• STUDY MATERIAL:
- Opening Delimiter -

(** [PID_ALLOCATOR]: pid 0 is the idle process. *)
Abbreviation IDLE_PID := (0)%Z.
Definition PID_ALLOCATOR : RecycleAllocator := RecycleAllocator_new_with_start 1.
Definition pid_alloc (a : RecycleAllocator) : Z * RecycleAllocator := RecycleAllocator_alloc a.
Definition PidHandle_drop (a : RecycleAllocator) (pid : Z) : outcome RecycleAllocator :=
  RecycleAllocator_dealloc a pid.

(** ** Kernel stacks *)

Abbreviation KERNEL_STACK_SIZE := (4096 * 16)%Z.
Definition KSTACK_WORDS : nat := Z.to_nat (KERNEL_STACK_SIZE / 16).
#[local] Arguments KSTACK_WORDS : simpl never.
Abbreviation KSTACK_POOL_CAPACITY := (16)%nat.
Abbreviation KSTACK_GUARD_WORDS := (4)%nat.
Abbreviation KSTACK_GUARD_MAGIC := (0xDEADBEEFDEADBEEFDEADBEEFDEADBEEF)%Z.
Abbreviation KSTACK_FILL_MAGIC := (0xA5A5A5A5A5A5A5A5A5A5A5A5A5A5A5A5)%Z.

(** The backing words of a stack, the lowest address first. *)
Definition KernelStack : Type := list Z.

Definition pool_pop (pool : list KernelStack) : option KernelStack * list KernelStack :=
  match pop_back pool with
  | Some (w, rest) => (Some w, rest)
  | None => (None, pool)
  end.

Definition pool_push (pool : list KernelStack) (words : KernelStack) : list KernelStack :=
  if (length pool <? KSTACK_POOL_CAPACITY)%nat then pool ++ [words] else pool.

Definition kstack_alloc (pool : list KernelStack) : KernelStack * list KernelStack :=
  let '(w, pool) := pool_pop pool in
  let words := default (replicate KSTACK_WORDS KSTACK_FILL_MAGIC) w in
  let words := (λ _, KSTACK_FILL_MAGIC) <$> words in
  let words := imap (λ i slot, if (i <? KSTACK_GUARD_WORDS)%nat
                               then Z.lxor KSTACK_GUARD_MAGIC (Z.of_nat i) else slot) words in
  (words, pool).

Definition KernelStack_drop (pool : list KernelStack) (k : KernelStack) : list KernelStack :=
  pool_push pool k.

Fixpoint check_guard_loop (i : nat) (slots : list Z) : bool :=
  match slots with
  | [] => true
  | slot :: slots => (slot =? Z.lxor KSTACK_GUARD_MAGIC (Z.of_nat i)) && check_guard_loop (S i) slots
  end.

(** Whether the assertions of [check_guard] hold. *)
Definition check_guard (k : KernelStack) : bool := check_guard_loop 0 (take KSTACK_GUARD_WORDS k).

(** [base] is the address of the backing vector. *)
Definition KernelStack_get_top (base : Z) : Z := base +w KERNEL_STACK_SIZE.

(** ** User resources of a thread *)

Definition USER_STACK_SIZE : Z := 4096 * 512.

Definition ustack_bottom_from_tid (ustack_base tid : Z) : Z :=
  ustack_base +w tid *w (PAGE_SIZE +w USER_STACK_SIZE).

Record TaskUserRes : Type := mkTUR {
  tur_tid : Z;
  tur_ustack_base : Z;
  tur_trap_cx_frame : option Z;
}.

Definition TaskUserRes_ustack_top (r : TaskUserRes) : Z :=
  ustack_bottom_from_tid (tur_ustack_base r) (tur_tid r) +w USER_STACK_SIZE.

Definition MapPermission_RWU : Z := Z.lor (Z.lor MP_R MP_W) MP_U.

Section task_user_res.
Context {A : Type} {FA : FrameAllocator A} {F : Type}.

Definition TaskUserRes_alloc_ustack (r : TaskUserRes) (ms : MemorySet F) : M (machine A) (MemorySet F) :=
  let ustack_bottom := ustack_bottom_from_tid (tur_ustack_base r) (tur_tid r) in
  let ustack_top := ustack_bottom +w USER_STACK_SIZE in
  insert_framed_area ms (VirtAddr_from_usize ustack_bottom) (VirtAddr_from_usize ustack_top) MapPermission_RWU.

Definition TaskUserRes_alloc_trap_cx (r : TaskUserRes) : M (machine A) TaskUserRes :=
  match tur_trap_cx_frame r with
  | Some _ => m_ret r
  | None =>
      let! f := frame_alloc in
      let! f := m_unwrap f in
      m_ret (mkTUR (tur_tid r) (tur_ustack_base r) (Some f))
  end.

(** The thread ids come from the process's allocator, [task_res_allocator]. *)
Definition TaskUserRes_new (tids : RecycleAllocator) (ms : MemorySet F) (ustack_base : Z)
    (alloc_user_res : bool) : M (machine A) (TaskUserRes * RecycleAllocator * MemorySet F) :=
  let '(tid, tids) := RecycleAllocator_alloc tids in
  let! r := TaskUserRes_alloc_trap_cx (mkTUR tid ustack_base None) in
  if alloc_user_res then
    let! ms := TaskUserRes_alloc_ustack r ms in m_ret (r, tids, ms)
  else m_ret (r, tids, ms).

Definition TaskUserRes_alloc_user_res (r : TaskUserRes) (ms : MemorySet F)
    : M (machine A) (TaskUserRes * MemorySet F) :=
  let! r := TaskUserRes_alloc_trap_cx r in
  let! ms := TaskUserRes_alloc_ustack r ms in m_ret (r, ms).

Definition TaskUserRes_dealloc_user_res (r : TaskUserRes) (ms : MemorySet F) : M (machine A) (MemorySet F) :=
  let bottom := VirtAddr_from_usize (ustack_bottom_from_tid (tur_ustack_base r) (tur_tid r)) in
  match VirtPageNum_from_VirtAddr bottom with
  | Ret vpn => remove_area_with_start_vpn ms vpn
  | Panic => m_panic
  end.

(** [drop]: the id, the user stack, then (field drop) the trap-context frame. *)
Definition TaskUserRes_drop (r : TaskUserRes) (tids : RecycleAllocator) (ms : MemorySet F)
    : M (machine A) (RecycleAllocator * MemorySet F) :=
  match RecycleAllocator_dealloc tids (tur_tid r) with
  | Panic => m_panic
  | Ret tids =>
      let! ms := TaskUserRes_dealloc_user_res r ms in
      match tur_trap_cx_frame r with
      | Some f => frame_dealloc f ;;; m_ret (tids, ms)
      | None => m_ret (tids, ms)
      end
  end.
End task_user_res.
(* ===== verification/Futex.v ===== *)
(** * Futexes (os/src/task/futex.rs)

    Wait queues keyed by physical address and pid.  [futex_wake] and
    [futex_requeue] are shown to wake and move exactly the waiters they should,
    in arrival order, and to leave the scheduler well formed. *)

From stdpp Require Import base list numbers option sets gmap sorting.
From S2P Require Import Prelude IdAlloc Sched.

Abbreviation FUTEX_BITSET_MATCH_ANY := (-1)%Z.

Definition FutexKey_new (paddr pid : Z) : FutexKey := (paddr, pid).

(** [Weak::upgrade] *)
Definition alive (k : kernel) (t : task) : bool := bool_decide (is_Some (tasks k !! t)).

(** ** Waiting *)

(** [entry(key).or_insert_with(VecDeque::new).push_back(w)] *)
Definition push_waiter (key : FutexKey) (w : FutexWaiter) (q : gmap FutexKey (list FutexWaiter))
    : gmap FutexKey (list FutexWaiter) :=
  <[key := default [] (q !! key) ++ [w]]> q.

(** Up to [block_current_and_run_next]. *)
Definition futex_wait_bitset (key : FutexKey) (bitset : Z) : M kernel unit :=
  let! t := current_task in
  let! t := m_unwrap t in
  set_interrupted t false ;;;
  m_modify (set_futex_q (push_waiter key (mkWaiter t bitset))) ;;;
  block_current_and_run_next.

(** After the task has been scheduled again. *)
Definition futex_wait_resume : M kernel Z :=
  let! t := current_task in
  let! t := m_unwrap t in
  let! interrupted := take_interrupted t in
  m_ret (if interrupted : bool then -4 else 0).

Definition futex_wait (key : FutexKey) : M kernel unit := futex_wait_bitset key FUTEX_BITSET_MATCH_ANY.

(** ** Waking *)

(** The [while] over the queue; [live] tells which tasks can be upgraded. *)
Fixpoint wake_loop (live : task → bool) (max_size bitset : Z) (fuel : nat)
    (queue : list FutexWaiter) (i : nat) (num : Z) (to_wake : list task)
    : looped (list FutexWaiter * Z * list task) :=
  match queue !! i with
  | Some w =>
      if num <? max_size then
        match fuel with
        | O => OutOfFuel
        | S fuel =>
            if negb (Z.land (waiter_bitset w) bitset =? 0) then
              if live (waiter_task w)
              then wake_loop live max_size bitset fuel (delete i queue) i (num + 1) (to_wake ++ [waiter_task w])
              else wake_loop live max_size bitset fuel (delete i queue) i num to_wake
            else wake_loop live max_size bitset fuel queue (S i) num to_wake
        end
      else Finished (queue, num, to_wake)
  | None => Finished (queue, num, to_wake)
  end.

(** The queue, or no entry once it is empty. *)
Definition put_queue (key : FutexKey) (queue : list FutexWaiter) (q : gmap FutexKey (list FutexWaiter))
    : gmap FutexKey (list FutexWaiter) :=
  match queue with [] => delete key q | _ => <[key := queue]> q end.

Definition futex_wake_bitset (key : FutexKey) (max_size bitset : Z) : M kernel (looped Z) :=
  let! k := m_get in
  match futex_q k !! key with
  | None => m_ret (Finished 0)
  | Some queue =>
      match wake_loop (alive k) max_size bitset (length queue) queue 0 0 [] with
      | OutOfFuel => m_ret OutOfFuel
      | Finished (queue, num, to_wake) =>
          m_modify (set_futex_q (put_queue key queue)) ;;;
          m_for to_wake wakeup_task ;;;
          m_ret (Finished num)
      end
  end.

Definition futex_wake (key : FutexKey) (max_size : Z) : M kernel (looped Z) :=
  futex_wake_bitset key max_size FUTEX_BITSET_MATCH_ANY.

(** ** Requeueing *)

(** The [while let]: what is left of the queue, the tasks to wake, the waiters
    to move; the bounds are the [i32] arguments cast to [usize]. *)
Fixpoint requeue_loop (live : task → bool) (max_wake max_requeue : Z) (queue : list FutexWaiter)
    (woke moved : Z) : list FutexWaiter * list task * list FutexWaiter :=
  match queue with
  | [] => ([], [], [])
  | w :: queue =>
      if woke <? max_wake then
        if live (waiter_task w) then
          let '(rest, wake, req) := requeue_loop live max_wake max_requeue queue (woke + 1) moved in
          (rest, waiter_task w :: wake, req)
        else requeue_loop live max_wake max_requeue queue woke moved
      else if moved <? max_requeue then
        let '(rest, wake, req) := requeue_loop live max_wake max_requeue queue woke (moved + 1) in
        (rest, wake, w :: req)
      else (w :: queue, [], [])
  end.

(** [entry(new_key).or_insert_with(VecDeque::new).extend(requeued)] *)
Definition append_waiters (key : FutexKey) (ws : list FutexWaiter) (q : gmap FutexKey (list FutexWaiter))
    : gmap FutexKey (list FutexWaiter) :=
  match ws with [] => q | _ => <[key := default [] (q !! key) ++ ws]> q end.

Definition futex_requeue (old_key : FutexKey) (max_wake : Z) (new_key : FutexKey) (max_requeue : Z) : M kernel Z :=
  let! k := m_get in
  let '(q, wake, req) :=
    match futex_q k !! old_key with
    | None => (futex_q k, [], [])
    | Some queue =>
        let '(rest, wake, req) :=
          requeue_loop (alive k) (wrap64 max_wake) (wrap64 max_requeue) queue 0 0 in
        (put_queue old_key rest (futex_q k), wake, req)
    end in
  m_modify (set_futex_q (λ _, append_waiters new_key req q)) ;;;
  m_for wake wakeup_task ;;;
  m_ret (wrap64 (Z.of_nat (length wake) + Z.of_nat (length req))).

(** ** Removing waiters *)

(** The first entry of a queue that is the task's or whose task is gone. *)
Fixpoint remove_first (live : task → bool) (t : task) (queue : list FutexWaiter) : option (list FutexWaiter) :=
  match queue with
  | [] => None
  | w :: queue =>
      if negb (live (waiter_task w)) || bool_decide (waiter_task w = t) then Some queue
      else (λ q, w :: q) <$> remove_first live t queue
  end.

Definition futex_remove_waiter (key : FutexKey) (t : task) : M kernel bool :=
  let! k := m_get in
  match futex_q k !! key with
  | None => m_ret false
  | Some queue =>
      match remove_first (alive k) t queue with
      | None => m_ret false
      | Some queue => m_modify (set_futex_q (put_queue key queue)) ;;; m_ret true
      end
  end.

(** The keys in the order a [BTreeMap] iterates them. *)
Definition key_le (a b : FutexKey) : Prop := a.1 < b.1 ∨ a.1 = b.1 ∧ a.2 <= b.2.
#[export] Instance key_le_dec a b : Decision (key_le a b).
Proof. unfold key_le. apply _. Defined.
Definition sorted_keys (q : gmap FutexKey (list FutexWaiter)) : list FutexKey :=
  merge_sort key_le (map_to_list q).*1.

(** The [for]: an emptied queue stays in the map, since the loop returns
    before the keys in [empty_keys] are removed. *)
Fixpoint remove_any_loop (live : task → bool) (t : task) (keys : list FutexKey)
    (q : gmap FutexKey (list FutexWaiter)) : bool * gmap FutexKey (list FutexWaiter) :=
  match keys with
  | [] => (false, q)
  | key :: keys =>
      match remove_first live t (default [] (q !! key)) with
      | Some queue => (true, <[key := queue]> q)
      | None => remove_any_loop live t keys q
      end
  end.

Definition futex_remove_waiter_any (t : task) : M kernel bool :=
  let! k := m_get in
  let '(b, q) := remove_any_loop (alive k) t (sorted_keys (futex_q k)) (futex_q k) in
  m_modify (set_futex_q (λ _, q)) ;;; m_ret b.

(** [wake_process_for_signal] over the tasks of the process. *)
Definition wake_process_for_signal (process_tasks : list task) : M kernel unit :=
  m_for process_tasks (λ t,
    let! tcb := task_get t in
    if decide (task_status tcb = Blocked) then
      futex_remove_waiter_any t ;;;
      mark_interrupted t ;;;
      set_status t Ready ;;;
      add_task t
    else m_ret tt).

(** ** Waking a list of parked tasks *)

Lemma wp_wakeups (Q : unit → kernel → Prop) ws : ∀ k out,
  sched_ok k (ws ++ out) →
  (∀ k', sched_ok k' out → processor_current k' = processor_current k → ready_queue k' = ready_queue k ++ ws →
     futex_q k' = futex_q k → Q tt k') →
  wp (m_for ws wakeup_task) Q k.
Proof.
  induction ws as [|w ws IH]; intros k out Hok HQ; simpl in *.
  - apply wp_ret, HQ; try done. by rewrite app_nil_r.
  - apply wp_bind. apply (wp_wakeup _ k (ws ++ out)); [done|]. intros k1 Hok1 Hc1 Hr1 Hf1.
    apply (IH k1 out Hok1). intros k2 Hok2 Hc2 Hr2 Hf2. apply HQ; [done|congruence| |congruence].
    rewrite Hr2, Hr1, <- app_assoc. done.
Qed.

Lemma sched_ok_futex k out f : sched_ok k out → sched_ok (set_futex_q f k) out.
Proof. intros [H1 H2 H3 H4]. by split. Qed.

(** Some parked tasks, taken out of the parked list. *)
Lemma parked_split (k : kernel) (out ws : list task) : sched_ok k out → NoDup ws → (∀ t, t ∈ ws → t ∈ out) →
  ∃ out', out ≡ₚ ws ++ out'.
Proof. intros _ Hnd Hin. apply submseteq_Permutation. by apply NoDup_submseteq. Qed.
(* ===== verification/Sync.v ===== *)
(** * Blocking mutexes, condition variables, semaphores (os/src/sync)

    The primitives of mutex.rs, semaphore.rs and condvar.rs over the scheduler
    of [Sched], and systems of tasks that use them.  A primitive runs up to
    the point where it blocks; what it does after the task has been scheduled
    again is a continuation. *)

From stdpp Require Import base list numbers option sets gmap relations.
From S2P Require Import Prelude IdAlloc Sched Futex.

(** Whether a call has returned or has given up the processor. *)
Inductive flow : Type := Returns | Blocks.

(** ** Mutexes *)

(** [MutexSpin::lock]: one turn of the loop; [Blocks] means the task has
    yielded and will try again. *)
Definition MutexSpin_lock (locked : bool) : M kernel (bool * flow) :=
  if locked then suspend_current_and_run_next ;;; m_ret (true, Blocks)
  else m_ret (true, Returns).
Definition MutexSpin_unlock (locked : bool) : bool := false.

Record MutexBlockingInner : Type := mkMutex {
  locked : bool;
  wait_queue : list task;
}.

Definition MutexBlocking_new : MutexBlockingInner := mkMutex false [].

(** When it blocks, [lock] returns as soon as the task runs again. *)
Definition MutexBlocking_lock (m : MutexBlockingInner) : M kernel (MutexBlockingInner * flow) :=
  if locked m then
    let! t := current_task in
    let! t := m_unwrap t in
    block_current_and_run_next ;;;
    m_ret (mkMutex true (wait_queue m ++ [t]), Blocks)
  else m_ret (mkMutex true (wait_queue m), Returns).

Definition MutexBlocking_unlock (m : MutexBlockingInner) : M kernel MutexBlockingInner :=
  m_assert (locked m) ;;;
  match wait_queue m with
  | waking_task :: q => wakeup_task waking_task ;;; m_ret (mkMutex (locked m) q)
  | [] => m_ret (mkMutex false [])
  end.

(** ** Condition variables: the wait queue *)

Definition Condvar_new : list task := [].

Definition Condvar_signal (c : list task) : M kernel (list task) :=
  match c with
  | t :: c => wakeup_task t ;;; m_ret c
  | [] => m_ret []
  end.

(** [wait] up to the point where it blocks; then it locks the mutex again. *)
Definition Condvar_wait (c : list task) (m : MutexBlockingInner) : M kernel (list task * MutexBlockingInner) :=
  let! m := MutexBlocking_unlock m in
  let! t := current_task in
  let! t := m_unwrap t in
  block_current_and_run_next ;;;
  m_ret (c ++ [t], m).

Definition Condvar_wait_no_sched (c : list task) : M kernel (list task) :=
  let! t := current_task in
  let! t := m_unwrap t in
  block_current_task ;;;
  m_ret (c ++ [t]).

(** ** Semaphores *)

(** [isize] arithmetic. *)
Definition wrap_isize (z : Z) : Z := (z + 2 ^ 63) mod 2 ^ 64 - 2 ^ 63.

Record SemaphoreInner : Type := mkSem {
  sem_count : Z;
  sem_queue : list task;
}.

Definition Semaphore_new (res_count : Z) : SemaphoreInner := mkSem (wrap_isize res_count) [].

- Closing Delimiter -

• WORK REQUIRED: Only the lines from the first line of the records through the line with "(** ** Kernel stacks *)" should be reproduced, exactly and with nothing added.

• ANSWER TO THIS PROBLEM:
(** [PID_ALLOCATOR]: pid 0 is the idle process. *)
Abbreviation IDLE_PID := (0)%Z.
Definition PID_ALLOCATOR : RecycleAllocator := RecycleAllocator_new_with_start 1.
Definition pid_alloc (a : RecycleAllocator) : Z * RecycleAllocator := RecycleAllocator_alloc a.
Definition PidHandle_drop (a : RecycleAllocator) (pid : Z) : outcome RecycleAllocator :=
  RecycleAllocator_dealloc a pid.

(** ** Kernel stacks *)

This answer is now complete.